(* ===== verification/EpisodeProperties.v ===== *)
(** * What Exposure Episodes guarantee

    The reducer finds exactly the rising edges of a history of closes, and the
    comparison barrier lets no trigger through that was not armed under the
    binding in force.

    Then the gate after an authority recovery, and its composition with both
    Episode reducers. *)

From Stdlib Require Import QArith.
From S2P Require Import Prelude PyString Sha256 PyDecimal DecimalFacts Identities Ticket.
From S2P Require Import StrategyRegistry Signal Detector Episode.
From S2P Require Import CrossMarginStress Selection GenericSpec Recovery.
#[local] Open Scope Z_scope.

#[local] Arguments strip : simpl never.
#[local] Arguments blank : simpl never.

(** A valid closed-bar result: quiet, or fired by an occurrence. *)
Inductive Close := quiet (observed : Z) | fired (occurred observed : Z).

Definition close_status (k : Close) : DetectorStatus :=
  match k with quiet _ => NOT_TRIGGERED | fired _ _ => TRIGGERED end.
Definition close_occurred (k : Close) : option Z :=
  match k with quiet _ => None | fired t _ => Some t end.
Definition close_observed (k : Close) : Z := match k with quiet t | fired _ t => t end.
Definition positive_close (k : Close) : Prop :=
  0 < close_observed k ∧ match k with quiet _ => True | fired t _ => 0 < t end.

(** Positive times, each close later than the one before it. *)
Fixpoint ascending (after : Z) (l : list Close) : Prop :=
  match l with
  | [] => True
  | k :: l => after < close_observed k ∧ positive_close k ∧ ascending (close_observed k) l
  end.

Lemma digest_named prefix v :
  no_space prefix = true → prefix ≠ EmptyString →
  strip (episode_digest prefix v) = episode_digest prefix v ∧ blank (episode_digest prefix v) = false.
Proof.
  intros Hp Hne. assert (E : strip (episode_digest prefix v) = episode_digest prefix v).
  { apply strip_no_space. unfold episode_digest. rewrite !no_space_append, Hp.
    rewrite (hex_no_space (sha256_hexdigest _)) by apply hexdigest_is_hex. done. }
  split; [done|]. rewrite blank_false, E. unfold episode_digest. by destruct prefix.
Qed.

Section scope.
Context (c0 c : RegisteredStrategyContract) (instrument : str).
Hypothesis contract_ok : validate_RegisteredStrategyContract c0 = Ok c.
Hypothesis rising : sc_episode_policy c = rising_edge.
Hypothesis instrument_named : blank instrument = false.

Let event := sc_event_spec_id c.
Let side := sc_position_side c.
Let name := strip instrument.
Let key := build_episode_domain_key event name side.

Definition scope_episode_id (occurred : Z) : str :=
  episode_digest "episode"
    (JObj [("event_spec_id", JStr event); ("exchange_instrument_id", JStr name);
           ("position_side", JStr (side_value side)); ("occurred_at_ms", JInt occurred)]).

Definition advance (current : option ExposureEpisodeState) (k : Close)
    : result ExposureEpisodeTransition :=
  advance_exposure_episode c current (close_status k) (close_occurred k) (close_observed k) instrument.

(** The closes of a history, one after the other. *)
Fixpoint observe_all (current : option ExposureEpisodeState) (l : list Close)
    : result (list ExposureEpisodeTransition) :=
  match l with
  | [] => mret []
  | k :: l =>
      t ← advance current k;
      ts ← observe_all (Some (et_current t)) l;
      mret (t :: ts)
  end.

(** The reference: an Episode opens on a fired close that follows none, stays
    open while the closes fire, and is closed by a quiet one. *)
Fixpoint rising_edges (open : option str) (l : list Close) : list (option str * bool) :=
  match l with
  | [] => []
  | quiet _ :: l => (None, false) :: rising_edges None l
  | fired occurred _ :: l =>
      match open with
      | Some id => (Some id, false) :: rising_edges open l
      | None => (Some (scope_episode_id occurred), true)
                :: rising_edges (Some (scope_episode_id occurred)) l
      end
  end.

--------------------------------------------------

* _TASK DIRECTIONS_
Your answer consists solely of the lines from the top of the records above through the line that contains "binding in force.", each echoed exactly.

* _ANSWER TO THIS EXERCISE_
(* ===== verification/EpisodeProperties.v ===== *)
(** * What Exposure Episodes guarantee

    The reducer finds exactly the rising edges of a history of closes, and the
    comparison barrier lets no trigger through that was not armed under the
    binding in force.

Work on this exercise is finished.